49 \section{What makes it special}
51 As main advantage, \masqmail\ makes it easy to set up an \MTA\ on workstations or notebooks without the need to do complex configuration or to be an mail server expert.
53 Workstations use
55 \section{Alternatives?}
56 % http://anfi.homeunix.org/sendmail/dialup10.html
58 \section{Structure}
61 \section{Features}
62 \begin{itemize}
63 \item Delivers only when online to a destination 'outside' your LAN
64 \item Support for multiple Providers (ie.

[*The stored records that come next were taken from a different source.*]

(** * The Nexus Core: layered memory system

    A shallow embedding of [layered_memory_system.py]: the bounded
    short-term store ([ShortTermMemory]), the indexed long-term store
    ([LongTermMemory]) and the orchestrator ([LayeredMemorySystem]).

    Conventions of the embedding.
    - Python objects are shared by reference: a [MemoryItem] created by
      [ShortTermMemory.store] is the same object in the deque, in
      [item_map] and (once promoted) in the long-term [index].  Items
      therefore live in a heap and the containers hold locations.
    - [datetime.now()] is an input: every reading of the clock is a
      parameter, in microseconds (the resolution of [datetime]).
      [isoformat]/[fromisoformat] round-trip, so timestamps are kept as [Z].
    - A [float] is the rational number it denotes, a [Qc].  [dq] gives
      the binary64 number nearest to a decimal literal, and the sums,
      differences, products and quotients that the program stores or
      tests ([importance + 0.05], the decayed importance, the averages)
      are rounded to binary64, to nearest with ties to even ([fadd],
      [fsub], [fmul], [fdiv]).  Infinities and NaN are not values of
      the model.  Search scores, ages in hours and the utilization
      ratio are the exact rationals of their operands: they are only
      ordered and bounded.  The last section compares the rounding with
      the IEEE 754 operations of the Standard Library.
    - The 16 hexadecimal digits of the SHA-256 digest are a function
      [sha16] of the content and of the clock reading, kept abstract.
    - Strings are ASCII texts. *)

From Stdlib Require Import Ascii String QArith Qcanon Qround Qpower Lqa.
From Stdlib Require Import Floats.SpecFloat.
From stdpp Require Import gmap strings pretty list fin_maps numbers sorting.

Set Warnings "-clear-no-such-hyp".
Local Close Scope Qc_scope.
Local Close Scope Q_scope.
Local Open Scope Z_scope.
Local Open Scope nat_scope.

(** ** Numbers and time *)

(** *** Binary64

    Rounding of a rational to the nearest binary64 number: 53 significant
    bits, exponents down to that of the subnormal numbers, ties to the
    even significand. *)

(** Round to the nearest integer, ties to the even one. *)
Definition round_half_even (q : Q) : Z :=
  let f := Qfloor q in
  match (q - inject_Z f ?= 1 # 2)%Q with
  | Lt => f
  | Gt => (f + 1)%Z
  | Eq => if Z.even f then f else (f + 1)%Z
  end.

(** [floor (log2 q)] for [q > 0]. *)
Definition ilog2 (q : Q) : Z :=
  let k := (Z.log2 (Qnum q) - Z.log2 (Z.pos (Qden q)))%Z in
  if Qle_bool (2 ^ k) q then k else (k - 1)%Z.

(** The exponent of the unit in the last place at [q > 0]. *)
Definition ulp_exp (q : Q) : Z := Z.max (ilog2 q - 52) (-1074).

Definition round_pos (q : Q) : Q :=
  (inject_Z (round_half_even (q / 2 ^ ulp_exp q)) * 2 ^ ulp_exp q)%Q.

Definition round_b64 (q : Q) : Q :=
  match (q ?= 0)%Q with
  | Eq => 0%Q
  | Gt => round_pos q
  | Lt => (- round_pos (- q))%Q
  end.

Definition rnd (x : Qc) : Qc := Q2Qc (round_b64 x).

(** [x] is a binary64 number. *)
Definition is_b64 (x : Qc) : Prop := rnd x = x.
(** ** Contest runs *)

(** No [SUBMIT] comes before the first [START] (commands after [END] are
    never run).  [submitProblem] itself does not look at
    [competitionStarted]; a contest feeds submissions only once the contest
    has started, and the invariants are stated for such runs. *)
Fixpoint submitsAfterStart (cs : list Command) : bool :=
  match cs with
  | [] => true
  | START _ _ :: _ => true
  | END :: _ => true
  | SUBMIT _ _ _ _ :: _ => false
  | _ :: rest => submitsAfterStart rest
  end.

(** The states of contest runs. *)
Definition reachable (s : System) : Prop :=
  ∃ cs out, submitsAfterStart cs = true ∧ run cs initialSystem = Ok (s, out).

(** The state after the commands [cs], when they run without throwing. *)
Definition stateAfter (cs : list Command) : System :=
  match run cs initialSystem with
  | Ok (s, _) => s
  | _ => initialSystem
  end.

(** The output of the commands [cs], when they run without throwing. *)
Definition outputOf (cs : list Command) : list string :=
  match run cs initialSystem with
  | Ok (_, out) => out
  | _ => []
  end.

(** ** Errors and filters *)

Inductive ErrorKind :=
| DuplicateTeam
| CompetitionAlreadyStarted
| AlreadyFrozen
| NotFrozen
| TeamNotFoundRanking
| TeamNotFoundSubmission.

(** The line each error is reported with. *)
Definition errorMessage (e : ErrorKind) : string :=
  match e with
  | DuplicateTeam => "[Error]Add failed: duplicated team name."
  | CompetitionAlreadyStarted => "[Error]Add failed: competition has started."
  | AlreadyFrozen => "[Error]Freeze failed: scoreboard has been frozen."
  | NotFrozen => "[Error]Scroll failed: scoreboard has not been frozen."
  | TeamNotFoundRanking => "[Error]Query ranking failed: cannot find the team."
  | TeamNotFoundSubmission => "[Error]Query submission failed: cannot find the team."
  end.

(** A logged submission matches a query for [teamName], a problem filter
    (a problem name or ["ALL"]) and the status [status]. *)
Definition matchesFilter (teamName problemFilter : string) (status : Status)
    (m : Submission) : Prop :=
  sub_teamName m = teamName
  ∧ (problemFilter = "ALL" ∨ sub_problemName m = problemFilter)
  ∧ sub_status m = status.

(** [m] is the newest entry of [log] with the property [P]. *)
Definition newestWith (P : Submission → Prop) (log : list Submission)
    (m : Submission) : Prop :=
  ∃ older newer, log = older ++ m :: newer ∧ P m ∧ Forall (λ x, ¬ P x) newer.

(** ** What the reveal looks for in the log *)


(** ** Sample runs *)

(** One team, one problem; the board is frozen before anything was
    submitted and the team's Accepted submission carries the time 0. *)
Definition acceptedAtZero : list Command :=
  [ADDTEAM "t"; START 10 1; FREEZE; SUBMIT "A" "t" "Accepted" 0].

(** ** The scoreboard cells in the words of the specification *)

(** Solved: [+], with the wrong count when it is positive. *)
Definition solvedForm (wrong : Z) : string :=
  if 0 <? wrong then line ["+"; showZ wrong] else "+".

(** Frozen-pending: wrong count before the freeze, a slash, the pending
    count; the wrong count is written [-w] when positive and [0]
    otherwise. *)
Definition frozenForm (wrongBefore frozenCount : Z) : string :=
  if 0 <? wrongBefore then line ["-"; showZ wrongBefore; "/"; showZ frozenCount]
  else line ["0/"; showZ frozenCount].

(** Unsolved and not frozen: [.], or [-w] when the wrong count is
    positive. *)
Definition plainForm (wrong : Z) : string :=
  if 0 <? wrong then line ["-"; showZ wrong] else ".".

(** The cell of problem [p]; [frozen] is the team's frozen-problem set. *)
Definition cellSpec (t : Team) (frozen : gset string) (p : string) : string :=
  if solved t p then solvedForm (wrongCount t p)
  else if decide (p ∈ frozen) then frozenForm (wrongCount t p) (frozenPending t p)
  else plainForm (wrongCount t p).

Definition rowSpec (s : System) (i : nat) (n : string) : string :=
  line ([n; " "; showZ (Z.of_nat (i + 1)); " ";
         showZ (solvedCount (getTeam s n)); " ";
         showZ (penaltyTime (getTeam s n))]
        ++ List.map (λ c, line [" "; c])
             (cellSpec (getTeam s n) (frozenSet (frozenProblems s) n)
                <$> problemNames s)).

Definition boardSpec (s : System) : list string :=
  imap (rowSpec s) (teamOrder s).

(** One team, one problem; the team's only submission is a wrong answer
    received while the board is frozen. *)
Definition wrongWhileFrozen : list Command :=
  [ADDTEAM "t"; START 10 1; FREEZE; SUBMIT "A" "t" "Wrong_Answer" 5].

(** ** Monotonicity vocabulary *)

(** No wrong count is negative. *)
Definition wrongNonneg (s : System) : Prop :=
  ∀ n p, 0 ≤ wrongCount (getTeam s n) p.








(** ** The states a contest passes through *)

(** The registry after a command: a name joins it when its ADDTEAM was
    acknowledged. *)
Definition registryAfter (registry : list string) (c : Command) (out : list string)
    : list string :=
  match c with
  | ADDTEAM n =>
      if decide (out = ["[Info]Add successfully."]) then registry ++ [n] else registry
  | _ => registry
  end.

(** [visited registry s]: the program is in state [s], between two
    commands or between two steps of SCROLL, in a run in which no
    submission came before the start, and [registry] lists the teams whose
    registration was acknowledged. *)
Inductive visited : list string → System → Prop :=
| visited_initial : visited [] initialSystem
| visited_command registry c s s' out :
    visited registry s →
    (∀ p n st time, c = SUBMIT p n st time → competitionStarted s = true) →
    step c s = Ok (s', out) →
    visited (registryAfter registry c out) s'
| visited_ranking registry s s' :
    visited registry s → updateRankings s = Ok s' → visited registry s'
| visited_scan registry s fp :
    visited registry s → sameFrozen (frozenProblems s) fp →
    visited registry (setFrozenProblems s fp)
| visited_reveal registry s n p s' changes :
    visited registry s →
    n ∈ teamOrder s → p ∈ frozenSet (frozenProblems s) n →
    revealStep n p s = Ok (s', changes) →
    visited registry s'.

(** The registry after the commands [cs], run from [s]. *)
Fixpoint registryOf (cs : list Command) (s : System) (registry : list string)
    : list string :=
  match cs with
  | [] => registry
  | END :: _ => registry
  | c :: rest =>
      match step c s with
      | Ok (s', out) => registryOf rest s' (registryAfter registry c out)
      | _ => registry
      end
  end.

(** The commands [cs] run without throwing. *)
Definition runsOk (cs : list Command) : bool :=
  match run cs initialSystem with
  | Ok _ => true
  | _ => false
  end.

(** Three teams; the last in the ranking solves both problems while the
    board is frozen, the first of them earlier than anyone else. *)
Definition threeTeams : list Command :=
  [ADDTEAM "a"; ADDTEAM "b"; ADDTEAM "c"; START 100 2;
   SUBMIT "A" "a" "Accepted" 10; SUBMIT "A" "b" "Accepted" 20;
   FLUSH; FREEZE;
   SUBMIT "A" "c" "Accepted" 5; SUBMIT "B" "c" "Accepted" 40].


(** The ranking order agrees with the ranking rule. *)
Definition Ranked (s : System) : Prop :=
  StronglySorted (RankedBefore s) (teamOrder s).



(** ** Counting wrong attempts along a run *)

(** The command [c], applied in state [s], is a submission of team [n] on
    problem [p] with an outcome other than Accepted, applied while the
    board is not frozen and before the team has solved the problem. *)
Definition wrongApplied (c : Command) (s : System) (n p : string) : bool :=
  match c with
  | SUBMIT problemName teamName statusStr _ =>
      String.eqb problemName p && String.eqb teamName n
      && negb (bool_decide (stringToStatus statusStr = ACCEPTED))
      && negb (isFrozen s) && negb (solved (getTeam s n) p)
  | _ => false
  end.

(** The number of such submissions among the commands [cs], run from
    [s]. *)
Fixpoint countWrong (n p : string) (cs : list Command) (s : System) : Z :=
  match cs with
  | [] => 0
  | END :: _ => 0
  | c :: rest =>
      match step c s with
      | Ok (s', _) =>
          (if wrongApplied c s n p then 1 else 0) + countWrong n p rest s'
      | _ => 0
      end
  end.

Mail Servers, or direct delivery)
65 \item Rewriting of Return addresses (Return-Path:, From:, Reply-To:), configurable for each Provider separately
66 \item can also be used as a Mail Server on a LAN
67 \item alias support
68 \item delivery to pipes
69 \item delivery to MDAs (eg. procmail)
70 \item Maildir support (version >= 0.2.5)
71 \item routing depending on sender
72 \item AUTH (RFC 2554) support (as client, since version 0.1.0)
73 \item SMTP-after-POP
74 \item POP3 client
75 \item POP3 client daemon (fetch mail in regular intervals if online)
76 \begin{itemize}
79 \section{History}
80 %TODO: let oliver prove read it!
81 %FIXME: add references
83 The date of the first release (version 0.0.1) is unknown.
84 The only information available is, that it was packaged for \debian\ at 15\nth\ of September in 1999.
85 Further releases were made every few weeks or month during 2000, 2001 and 2002.
86 Development ended in mid-2003 in a hard stop.
87 The last ordinary release known to me is version 0.2.20, released on 4\nth\ of June in 2003.
89 During the time of development, Oliver released 53 versions.
90 That means a new release in less than every 20 days in average!
92 Mentionable are the four \emph{beta} releases of version 0.1.8 (named with the trailing letters `a' to `d') in winter 2000/2001 and the security-fix 0.1.15.1 in 2002.
94 One extra release (version 0.2.21) was made by him in November 2005.
95 This one is only available from the \debian\ pool.
96 Comparing it to version 0.2.20 shows, that no source code was altered.
97 Only building documents (like Makefiles) and \debian\ packageing documents were changed.
98 That leeds to the assumption that this last release was specificly created for the needs of \debian---to fix some errors in the package.
100 In May 2000 the minor version number increased to `1'.
101 Nothing special is mentioned in the documentation about that.
102 When it increased again to start the 0.2.x releases, Oliver titled them as the ``development branch'' of \masqmail.
103 At that second time, he started developing the 0.2.x ``development branch'', continuing to work on the 0.1.x series.
104 His parallel work on both branches lasted for four month, and one additional last release, numbered 0.1.17, one more year later.